Islanders are asked not to visit friends or family at the Hospital, particularly over the weekend, if they have symptoms or norovirus infection. Individuals who have recently been in contact with others with norovirus symptoms should consider avoiding visiting the hospital.
They are reminded to remain vigilant about keeping their hands clean to help stop the spread of Norovirus, by using soap and water, washing hands frequently and thoroughly. Hand gels are not effective against Norovirus.
Well visitors who come into the Hospital to visit relatives and friends are asked to limit their visit to relevant area only.
Every one is reminded to keep their hands clean using soap and water to help stop the spread of Norovirus. Frequent handwashing is important and especially so after going to the toilet or before preparing and consuming food.Hand gels are not effective against Norovirus.
Establishments should ensure that their catering and toilet facilities are cleaned thoroughly and regularly even if there is no reported illness. People with Norovirus symptom should not to go into work if they have symptoms like diarrhoea and vomiting. There are no long term effects that result from Norovirus infection. Antibiotics are ineffective against it, as they are against any other viral infections.
If you think you have Norovirus you should:
- Go home from work, or from school as soon as practically possible
- Do not come to the hospital, or go to a GP surgery (and risk infecting others)

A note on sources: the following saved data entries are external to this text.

(* ===== verification/InvestigationSafety.v ===== *)
(** * Safety of the InvestigationRequest reconciler

    What every run of [reconcileInvestigation] may do, in any environment: the
    answers to its operations are arbitrary, and the run may stop anywhere.  A
    run is described by its log of operations and answers. *)

From Stdlib Require Import ZArith Lia.
From stdpp Require Import base list strings gmap.
From S2P Require Import Prelude GoStrings Utf8 Float64 Api InvestigationApi Digest Prog Runtime AgentAction DataClassification Scope Observation Egress Gateway Verifier StatusBudget InvestigationGate InvestigationRCA InvestigationExecution InvestigationVerdict InvestigationStatus InvestigationSpec InvestigationProjection InvestigationController InvestigationInvariant InvestigationExamples.

Definition ilog : Type := list (event inv_op).

(** ** What a log shows *)

Section Log.
Context {U : UnicodeTables} {D : DigestPrims} {CR : ControllerReferences}.
Implicit Type log : ilog.
Implicit Type r : InvestigationRequest.

(** The request the run read. *)
Definition read log r : Prop := exists namespace name, Ev (IGet namespace name) (Ok r) ∈ log.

- Do not return to work/school until 48 hours after all symptoms have passed including vomiting, diarrhoea and abdominal cramps
Norovirus spreads rapidly in closed environments such as hospitals, schools, cruise ships, nursing and residential homes and hotels, and is the most common cause of infectious gastroenteritis (diarrhoea and vomiting) in the British Isles.
- Most people usually recover fully within 2-3 days of having Norovirus. The best advice is to keep as well hydrated as possible, by drinking little and often while the symptoms last. Paracetamol may also be helpful.

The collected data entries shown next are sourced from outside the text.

(** The observations of a case: a critical failure is a run that did not pass. *)
Lemma observeRuns item results (acc : Z * bool * AggregateSummary) :
  Forall sound_checks results ->
  let out := fold_left (observeRun item) results acc in
  out.1.1 = acc.1.1 + count_of (List.filter passes results) /\
  (out.1.2 = true -> acc.1.2 = true \/ forallb passes results = false) /\
  ag_UnstableCases out.2 = ag_UnstableCases acc.2.
Proof.
  revert acc. induction results as [|r rest IH]; intros [[passed critical] s] H; simpl.
  { unfold count_of. simpl. split; [lia|]. split; [by left | done]. }
  inversion H as [|? ? (c & Hc & Himp) H']; subst. rewrite Hc.
  match goal with |- context [fold_left (observeRun item) rest ?a] => destruct (IH a H') as (-> & Hcrit & ->) end.
  cbn [fst snd] in *. split; [|split].
  - destruct (passes r); unfold count_of; simpl; lia.
  - intros Ht. destruct (Hcrit Ht) as [Hx|Hx]; [|right; by rewrite Hx, andb_false_r].
    apply orb_true_iff in Hx as [Hx|Hx]; [by left|]. go_bool. right. rewrite Himp; [done | by destruct (ck_Correctness c)].
  - by repeat case_match.
Qed.

Lemma count_passes {A} (f : A -> bool) l :
  (0 <=? count_of (List.filter f l)) = true /\ (count_of (List.filter f l) <=? count_of l) = true /\
  (0 <? count_of (List.filter f l)) = existsb f l /\
  (count_of (List.filter f l) <? count_of l) = negb (forallb f l) /\
  (count_of (List.filter f l) =? count_of l) = forallb f l.
Proof.
  unfold count_of. induction l as [|a l (IH1 & IH2 & IH3 & IH4 & IH5)]; simpl; [done|].
  rewrite Z.leb_le in IH2.
  destruct (f a); simpl length; simpl orb; simpl andb; rewrite <- ?IH3, <- ?IH4, <- ?IH5; repeat split;
    try (apply Z.leb_le; lia); try (apply Z.ltb_lt; lia).
  - apply eq_true_iff_eq. rewrite !Z.ltb_lt. lia.
  - apply eq_true_iff_eq. rewrite !Z.eqb_eq. lia.
  - apply Z.eqb_neq. lia.
Qed.

(** One case of the aggregate, against the runs. *)
Definition stableFor (runs : list CapturedRun) (item : Case) (st : StabilityCaseResult) : Prop :=
  stb_CaseID st = ca_ID item /\ stb_Runs st = count_of runs /\
  stb_Passed st = count_of (List.filter (passedBy item) runs) /\ stb_Unstable st = mixed runs item /\
  (stb_CriticalFailure st = true -> forallb (passedBy item) runs = false).

Lemma stabilityCase_stable item runs results s :
  Forall2 (judged item) runs results ->
  stableFor runs item (stabilityCase item results s).1 /\
  ag_UnstableCases (stabilityCase item results s).2 = ag_UnstableCases s + if mixed runs item then 1 else 0.
Proof.
  intros H. unfold stabilityCase, stableFor, mixed.
  destruct (observeRuns item results (0, false, s)) as (Hp & Hc & Hu).
  { apply Forall_forall. intros r Hr. apply list_elem_of_lookup in Hr as [i Hi].
    destruct (Forall2_lookup_r _ _ _ _ _ H Hi) as (x & _ & _ & Hx). exact Hx. }
  destruct (fold_left _ _ _) as [[passed critical] s1]. cbn [fst snd] in *. subst passed.
  assert (count_of (List.filter passes results) = count_of (List.filter (passedBy item) runs)
          /\ count_of results = count_of runs /\ forallb passes results = forallb (passedBy item) runs) as (E1 & E2 & E3).
  { clear -H. unfold count_of. induction H as [|captured r runs results [H _] _ (IH1 & IH2 & IH3)]; simpl; [done|].
    rewrite H, IH3. destruct (passedBy item captured); simpl; repeat split; lia. }
  destruct (count_passes (passedBy item) runs) as (_ & _ & F1 & F2 & _).
  rewrite Hu, E1, E2, Z.add_0_l, F1, F2. cbn. repeat split.
  intros Ht. destruct (Hc Ht) as [?|Hx]; [done|]. by rewrite <- E3.
Qed.

Lemma aggregateCases_total runs perRun cases index s :
  Forall2 (fun captured report => Forall2 (fun item r => judged item captured r)
             cases (drop index (qf_Cases report))) runs perRun ->
  exists out s', aggregateCases perRun index cases s = Some (out, s') /\ Forall2 (stableFor runs) cases out /\
    ag_UnstableCases s' = ag_UnstableCases s + count_of (List.filter (mixed runs) cases).
Proof.
  revert index s. induction cases as [|item rest IH]; intros index s H.
  { simpl. exists [], s. split; [done|]. split; [constructor | unfold count_of; simpl; lia]. }
  assert (exists results, mapM (fun report => qf_Cases report !! index) perRun = Some results /\
    Forall2 (judged item) runs results)
    as (results & Hm & Hres).
  { clear -H. induction H as [|captured report runs perRun H _ (results & Hm & Hres)]; [exists []; split; [done|constructor]|].
    inversion H as [|? r ? others Hr Hothers E1 E2]; subst. exists (r :: results). split; [|by constructor].
    simpl. rewrite Hm. replace (qf_Cases report !! index) with (Some r); [done|].
    rewrite <- (Nat.add_0_r index), <- lookup_drop, <- E2. done. }
  destruct (stabilityCase_stable item runs results s Hres) as [Hst Hun].
  cbn [aggregateCases]. rewrite Hm. destruct (stabilityCase item results s) as [st s1]. cbn [fst snd] in *.
  destruct (IH (S index) s1) as (out & s2 & -> & Hout & Hun2).
  { eapply Forall2_impl; [exact H|]. intros captured report Hr. inversion Hr as [|? r ? others _ Hothers E1 E2]; subst.
    replace (drop (S index) (qf_Cases report)) with others; [exact Hothers|].
    rewrite <- Nat.add_1_r, <- drop_drop, <- E2. done. }
  exists (st :: out), s2. split; [done|]. split; [by constructor|]. rewrite Hun2, Hun. unfold count_of.
  cbn [List.filter]. destruct (mixed runs item); simpl length; lia.
Qed.

Lemma aggregateStatus_reference runs cases out n :
  runs <> [] -> Forall2 (stableFor runs) cases out -> n = count_of (List.filter (mixed runs) cases) ->
  aggregateStatus n out =
  if forallb (fun item => forallb (passedBy item) runs) cases then StatusPass
  else if existsb (mixed runs) cases then StatusUnstable else StatusFail.
Proof.
  intros Hne H ->. unfold aggregateStatus. destruct (count_passes (mixed runs) cases) as (_ & _ & -> & _).
  assert (forallb (fun item => forallb (passedBy item) runs) cases = true -> existsb (mixed runs) cases = false) as Hmix.
  { rewrite forallb_forall. intros Hall. apply not_true_iff_false. rewrite existsb_elem. unfold mixed.
    intros (c & Hc & Hm). rewrite Hall, andb_false_r in Hm by (by apply list_elem_of_In). done. }
  assert (existsb (fun c => negb (stb_Passed c =? stb_Runs c) || stb_CriticalFailure c) out
          = negb (forallb (fun item => forallb (passedBy item) runs) cases)) as ->.
  { clear Hmix. induction H as [|item st cases out (_ & Hr & Hp & _ & Hc) _ IH]; simpl; [done|].
    rewrite IH, Hr, Hp. destruct (count_passes (passedBy item) runs) as (_ & _ & _ & _ & ->).
    destruct (forallb (passedBy item) runs); simpl; [|done].
    destruct (stb_CriticalFailure st); [by specialize (Hc eq_refl) | done]. }
  destruct (forallb _ cases); [by rewrite Hmix | done].
Qed.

- Unless there is severe dehydration, it is very unusual to need hospital treatment for people who are normally healthy. People with pre-existing serious medical conditions should seek early advice from their GP by phone. Previously healthy individuals concerned about their symptoms should likewise contact their GP
- However, Islanders are reminded not to go to a GP’s surgery and especially not to the hospital unless specifically advised by a doctor to do so.